» Your objective
Once the line containing "tenant, its cell" is found in the records below, return it and each following line exactly, up to and including the line containing "(** Where a tenant's KMS calls run. *)", and nothing else.

(Stored data)
(* ===== verification/Tenant.v ===== *)
(** * internal/cmek: the tenant's state and its critical sections

    [tenant] and [dek] of [lease.go] with the pointer structure made explicit
    (a heap of DEKs, the map from ids to pointers, the active pointer), and
    every piece of [manager.go] and [fetcher.go] that runs between Lock and
    Unlock of [t.mu]: [purge], [handle], [setState], [apply], the sections of
    the public calls and of the sweep.  A section is a function on [local]: the
    tenant, its cell of the lock-free grid array and the audit lines emitted.
    [None] is a nil dereference. *)

From S2P Require Import Prelude GoLib GoFloat Kms Tink Lease Cmek.
Local Open Scope string_scope.
Local Open Scope Z_scope.

(** Where a tenant's KMS calls run. *)
Inductive Fetch := FetchAsync | FetchSync | FetchPassThrough | FetchNaive.

#[export] Instance Fetch_eq_dec : EqDecision Fetch.
Proof. solve_decision. Defined.

(** The kinds of authorization call. *)
Inductive op := OpUnwrap | OpGenerate | OpWarm.

#[export] Instance op_eq_dec : EqDecision op.
Proof. solve_decision. Defined.

Definition op_name (o : op) : string :=
  match o with OpUnwrap => "unwrap" | OpGenerate => "generate" | OpWarm => "warm" end.

Section Tenant.
Context `{TK : Tink} `{MR : MapRange}.

(** A pointer to a DEK: its allocation number within the tenant. *)
#[local] Abbreviation ptr := Z (only parsing).

Record dek := mkDek {
  d_id : string; d_wrapped : bytes; d_kekVersion : Z; d_prim : option AEAD;
  d_msgs : Z; d_createdAt : Time; d_hotSince : Time }.

Definition set_prim (p : option AEAD) (d : dek) : dek :=
  mkDek (d_id d) (d_wrapped d) (d_kekVersion d) p (d_msgs d) (d_createdAt d) (d_hotSince d).
Definition set_msgs (n : Z) (d : dek) : dek :=
  mkDek (d_id d) (d_wrapped d) (d_kekVersion d) (d_prim d) n (d_createdAt d) (d_hotSince d).
Definition set_hotSince (h : Time) (d : dek) : dek :=
  mkDek (d_id d) (d_wrapped d) (d_kekVersion d) (d_prim d) (d_msgs d) (d_createdAt d) h.
Definition zeroDek : dek := mkDek "" [] 0 None 0 0 0.

Record tenant := mkTenant {
  t_idx : nat;
  t_spec : TenantSpec;
  t_seq : Z;
  t_state : State;
  t_lease : Lease;
  t_heap : gmap Z dek;
  t_deks : gmap string ptr;
  t_active : option ptr;
  t_attempt : Z;
  t_nextProbeAt : Time;
  t_deniedAt : Time;
  t_probing : bool;
  t_pending : gmap string Time;
  t_waiters : Z;
  t_inflight : Z;
  t_fetch : Fetch
}.

(** Field updates, one per mutable field. *)
Definition set_seq (x : Z) (t : tenant) : tenant :=
  mkTenant (t_idx t) (t_spec t) x (t_state t) (t_lease t) (t_heap t) (t_deks t) (t_active t) (t_attempt t) (t_nextProbeAt t) (t_deniedAt t) (t_probing t) (t_pending t) (t_waiters t) (t_inflight t) (t_fetch t).
Definition set_state (x : State) (t : tenant) : tenant :=
  mkTenant (t_idx t) (t_spec t) (t_seq t) x (t_lease t) (t_heap t) (t_deks t) (t_active t) (t_attempt t) (t_nextProbeAt t) (t_deniedAt t) (t_probing t) (t_pending t) (t_waiters t) (t_inflight t) (t_fetch t).
Definition set_lease (x : Lease) (t : tenant) : tenant :=
  mkTenant (t_idx t) (t_spec t) (t_seq t) (t_state t) x (t_heap t) (t_deks t) (t_active t) (t_attempt t) (t_nextProbeAt t) (t_deniedAt t) (t_probing t) (t_pending t) (t_waiters t) (t_inflight t) (t_fetch t).
Definition set_heap (x : gmap Z dek) (t : tenant) : tenant :=
  mkTenant (t_idx t) (t_spec t) (t_seq t) (t_state t) (t_lease t) x (t_deks t) (t_active t) (t_attempt t) (t_nextProbeAt t) (t_deniedAt t) (t_probing t) (t_pending t) (t_waiters t) (t_inflight t) (t_fetch t).
Definition set_deks (x : gmap string ptr) (t : tenant) : tenant :=
  mkTenant (t_idx t) (t_spec t) (t_seq t) (t_state t) (t_lease t) (t_heap t) x (t_active t) (t_attempt t) (t_nextProbeAt t) (t_deniedAt t) (t_probing t) (t_pending t) (t_waiters t) (t_inflight t) (t_fetch t).
Definition set_active (x : option ptr) (t : tenant) : tenant :=
  mkTenant (t_idx t) (t_spec t) (t_seq t) (t_state t) (t_lease t) (t_heap t) (t_deks t) x (t_attempt t) (t_nextProbeAt t) (t_deniedAt t) (t_probing t) (t_pending t) (t_waiters t) (t_inflight t) (t_fetch t).
Definition set_attempt (x : Z) (t : tenant) : tenant :=
  mkTenant (t_idx t) (t_spec t) (t_seq t) (t_state t) (t_lease t) (t_heap t) (t_deks t) (t_active t) x (t_nextProbeAt t) (t_deniedAt t) (t_probing t) (t_pending t) (t_waiters t) (t_inflight t) (t_fetch t).
Definition set_nextProbeAt (x : Time) (t : tenant) : tenant :=
  mkTenant (t_idx t) (t_spec t) (t_seq t) (t_state t) (t_lease t) (t_heap t) (t_deks t) (t_active t) (t_attempt t) x (t_deniedAt t) (t_probing t) (t_pending t) (t_waiters t) (t_inflight t) (t_fetch t).
Definition set_deniedAt (x : Time) (t : tenant) : tenant :=
  mkTenant (t_idx t) (t_spec t) (t_seq t) (t_state t) (t_lease t) (t_heap t) (t_deks t) (t_active t) (t_attempt t) (t_nextProbeAt t) x (t_probing t) (t_pending t) (t_waiters t) (t_inflight t) (t_fetch t).
Definition set_probing (x : bool) (t : tenant) : tenant :=
  mkTenant (t_idx t) (t_spec t) (t_seq t) (t_state t) (t_lease t) (t_heap t) (t_deks t) (t_active t) (t_attempt t) (t_nextProbeAt t) (t_deniedAt t) x (t_pending t) (t_waiters t) (t_inflight t) (t_fetch t).
Definition set_pending (x : gmap string Time) (t : tenant) : tenant :=
  mkTenant (t_idx t) (t_spec t) (t_seq t) (t_state t) (t_lease t) (t_heap t) (t_deks t) (t_active t) (t_attempt t) (t_nextProbeAt t) (t_deniedAt t) (t_probing t) x (t_waiters t) (t_inflight t) (t_fetch t).
Definition set_waiters (x : Z) (t : tenant) : tenant :=
  mkTenant (t_idx t) (t_spec t) (t_seq t) (t_state t) (t_lease t) (t_heap t) (t_deks t) (t_active t) (t_attempt t) (t_nextProbeAt t) (t_deniedAt t) (t_probing t) (t_pending t) x (t_inflight t) (t_fetch t).
Definition set_inflight (x : Z) (t : tenant) : tenant :=
  mkTenant (t_idx t) (t_spec t) (t_seq t) (t_state t) (t_lease t) (t_heap t) (t_deks t) (t_active t) (t_attempt t) (t_nextProbeAt t) (t_deniedAt t) (t_probing t) (t_pending t) (t_waiters t) x (t_fetch t).
Definition set_fetch (x : Fetch) (t : tenant) : tenant :=
  mkTenant (t_idx t) (t_spec t) (t_seq t) (t_state t) (t_lease t) (t_heap t) (t_deks t) (t_active t) (t_attempt t) (t_nextProbeAt t) (t_deniedAt t) (t_probing t) (t_pending t) (t_waiters t) (t_inflight t) x.

(** The grid cell [m.states[t.idx]] and the audit lines travel with the tenant. *)
Record local := mkLocal { l_t : tenant; l_cell : State; l_log : list Audit }.

Definition upd (f : tenant → tenant) (l : local) : local := mkLocal (f (l_t l)) (l_cell l) (l_log l).

(** Dereferencing; a pointer the heap does not hold reads as a zero DEK. *)
Definition deref (t : tenant) (p : ptr) : dek := default zeroDek (t_heap t !! p).
Definition modify (p : ptr) (f : dek → dek) (t : tenant) : tenant := set_heap (alter f p (t_heap t)) t.

(** ** lease.go: tenant methods *)

Definition direct (t : tenant) : bool :=
  bool_decide (t_fetch t = FetchPassThrough) || bool_decide (t_fetch t = FetchNaive).

Definition is_hot (d : dek) : bool := match d_prim d with Some _ => true | None => false end.

Definition hot (t : tenant) : Z := countZ (λ '(_, p), is_hot (deref t p)) (range (t_deks t)).

(** One round of [purge]'s loop over the map. *)
Definition purge_step (acc : Z * tenant) (e : string * ptr) : Z * tenant :=
  let '(n, t) := acc in
  let '(_, p) := e in
  if is_hot (deref t p) then (n + 1, modify p (set_prim None) t) else (n, t).

(** [purge]: drop every primitive of the map, count those that were there,
    clear pending. *)
Definition purge (t : tenant) : Z * tenant :=
  let '(n, t') := foldl purge_step (0, t) (range (t_deks t)) in
  (n, set_pending ∅ t').

(** ** manager.go and fetcher.go: shared pieces *)

Context (cfg : Config).

Definition exhausted (d : dek) (now : Time) : bool :=
  (c_DEKMaxMessages cfg <=? d_msgs d) || (c_DEKMaxAge cfg <=? Time.Sub now (d_createdAt d)).

Definition audit (a : Audit) (l : local) : local := mkLocal (l_t l) (l_cell l) (l_log l ++ [a])%list.

(** An audit line with the fields every call site sets. *)
Definition line (now : Time) (t : tenant) (o outcome detail : string) : Audit :=
  mkAudit now (ts_ID (t_spec t)) o outcome detail 0 OK Active Active 0 0.
Definition with_purged (n : Z) (a : Audit) : Audit :=
  mkAudit (a_At a) (a_Tenant a) (a_Op a) (a_Outcome a) (a_Detail a) (a_KEKVersion a) (a_Class a)
    (a_From a) (a_To a) (a_Latency a) n.
Definition with_call (c : Class_) (kekVersion : Z) (latency : Duration) (a : Audit) : Audit :=
  mkAudit (a_At a) (a_Tenant a) (a_Op a) (a_Outcome a) (a_Detail a) kekVersion c
    (a_From a) (a_To a) latency (a_Purged a).
Definition with_states (from to : State) (a : Audit) : Audit :=
  mkAudit (a_At a) (a_Tenant a) (a_Op a) (a_Outcome a) (a_Detail a) (a_KEKVersion a) (a_Class a)
    from to (a_Latency a) (a_Purged a).

Definition fmtPurged (why : string) (n : Z) : string := why +:+ ", " +:+ Itoa n +:+ " DEKs purged".

(** [setState]: the state, the grid cell and the audit line move together. *)
Definition setState (to : State) (now : Time) (why : string) (purged : Z) (l : local) : local :=
  let from := t_state (l_t l) in
  let t := set_state to (l_t l) in
  audit (with_purged purged (with_states from to
           (line now t "state" (State_String from +:+ "→" +:+ State_String to) why)))
    (mkLocal t to (l_log l)).

(** [handle]: the active primitive when the tenant may seal now; counts the seal. *)
Definition handle (now : Time) (l : local) : option Handle * local :=
  let t := l_t l in
  match t_active t with
  | None => (None, l)
  | Some p =>
      let d := deref t p in
      if negb (is_hot d) || direct t || negb (Usable (t_lease t) now)
         || (bool_decide (t_state t = Active) && exhausted d now)
      then (None, l)
      else (Some (mkHandle (d_id d) (Until (t_lease t)) (d_prim d)),
            upd (modify p (λ d, set_msgs (d_msgs d + 1) d)) l)
  end.

(** One KMS outcome as [apply] consumes it. *)
Record result := mkResult {
  r_sentAt : Time; r_class : Class_; r_err : option err; r_prim : option AEAD;
  r_wrapped : bytes; r_latency : Duration }.

Definition is_err (r : result) (target : err) : bool :=
  match r_err r with Some e => errors.Is e target | None => false end.

(** [backoff] with the jitter draw [u]. *)
Definition backoff (n : Z) (u : float64) : Duration :=
  Backoff n (c_BackoffMin cfg) (c_BackoffMax cfg) (c_BackoffJitter cfg) u.

(** [apply]'s rows.  The OK row on a nil DEK would dereference it. *)
Definition apply_OK (o : op) (d : option ptr) (r : result) (now : Time) (detail : string)
    (l : local) : option local :=
  let t := l_t l in
  let auditOp := if decide (o = OpWarm) then "unwrap" else op_name o in
  if Time.Before (r_sentAt r) (t_deniedAt t) then
    Some (audit (with_call OK 0 (r_latency r) (line now t auditOp "stale ok ignored" detail)) l)
  else
    match d with
    | None => None
    | Some p =>
        let id := d_id (deref t p) in
        let l := audit (with_call OK (d_kekVersion (deref t p)) (r_latency r)
                          (line now t auditOp "ok" detail)) l in
        let l := upd (λ t, set_lease (Renew (t_lease t) (r_sentAt r)).2 t) l in
        let l := if decide (o = OpGenerate)
                 then upd (λ t, set_active (Some p) (set_deks (<[id := p]> (t_deks t)) t)) l
                 else l in
        let l := if direct (l_t l) then l else upd (modify p (set_prim (r_prim r))) l in
        let l := upd (modify p (set_hotSince now)) l in
        let l := upd (set_attempt 0) l in
        let l := upd (λ t, set_pending (delete id (t_pending t)) t) l in
        if decide (t_state (l_t l) = Active) then Some l
        else Some (setState Active now "authorization renewed" 0 l)
    end.

Definition apply_Deny (o : op) (r : result) (now : Time) (l : local) : local :=
  let auditOp := if decide (o = OpWarm) then "unwrap" else op_name o in
  let l := audit (with_call Deny 0 (r_latency r)
                    (line now (l_t l) auditOp "denied" (Cause (r_err r)))) l in
  let '(purged, t) := purge (l_t l) in
  let l := upd (λ _, t) l in
  let l := upd (set_deniedAt now) l in
  let l := upd (λ t, set_lease (drop_lease (t_lease t)) t) l in
  let l := upd (set_nextProbeAt (Time.Add now (c_RevokedReprobe cfg))) l in
  if decide (t_state (l_t l) = Revoked) then l
  else setState Revoked now (fmtPurged "key revoked" purged) purged l.

Definition apply_Transient (o : op) (r : result) (now : Time) (u : float64) (l : local) : local :=
  let auditOp := if decide (o = OpWarm) then "unwrap" else op_name o in
  let l := audit (with_call (r_class r) 0 (r_latency r)
                    (line now (l_t l) auditOp "error" (Cause (r_err r)))) l in
  let l := upd (λ t, set_attempt (t_attempt t + 1) t) l in
  let l := upd (λ t, set_nextProbeAt (Time.Add now (backoff (t_attempt t) u)) t) l in
  let l := upd (λ t, set_pending ((λ _, t_nextProbeAt t) <$> t_pending t) t) l in
  let usable := Usable (t_lease (l_t l)) now && negb (direct (l_t l)) in
  match t_state (l_t l), usable with
  | Active, true => setState RidingThrough now "renewal failed" 0 l
  | Active, false =>
      let '(purged, t) := purge (l_t l) in
      let why := if direct t then "no cache: call failed" else "cold fetch failed" in
      setState KeyUnavailable now why purged (upd (λ _, t) l)
  | RidingThrough, false =>
      let '(purged, t) := purge (l_t l) in
      setState KeyUnavailable now (fmtPurged "lease expired" purged) purged (upd (λ _, t) l)
  | _, _ => l
  end.

Definition apply (o : op) (d : option ptr) (r : result) (now : Time) (u : float64)
    (l : local) : option local :=
  if is_err r errBusy || is_err r errStore then
    match o, d with
    | OpWarm, Some p =>
        Some (upd (λ t, set_pending (<[d_id (deref t p) := Time.Add now (c_SweepInterval cfg)]>
                                       (t_pending t)) t) l)
    | _, _ => Some l
    end
  else
    let detail := match d with
                  | Some p => if decide (o = OpWarm) then "warm " +:+ d_id (deref (l_t l) p) else ""
                  | None => ""
                  end in
    match r_class r with
    | OK => apply_OK o d r now detail l
    | Deny => Some (apply_Deny o r now l)
    | Transient | Poison => Some (apply_Transient o r now u l)
    end.
End Tenant.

» Answer section
    tenant, its cell of the lock-free grid array and the audit lines emitted.
    [None] is a nil dereference. *)

From S2P Require Import Prelude GoLib GoFloat Kms Tink Lease Cmek.
Local Open Scope string_scope.
Local Open Scope Z_scope.

(** Where a tenant's KMS calls run. *)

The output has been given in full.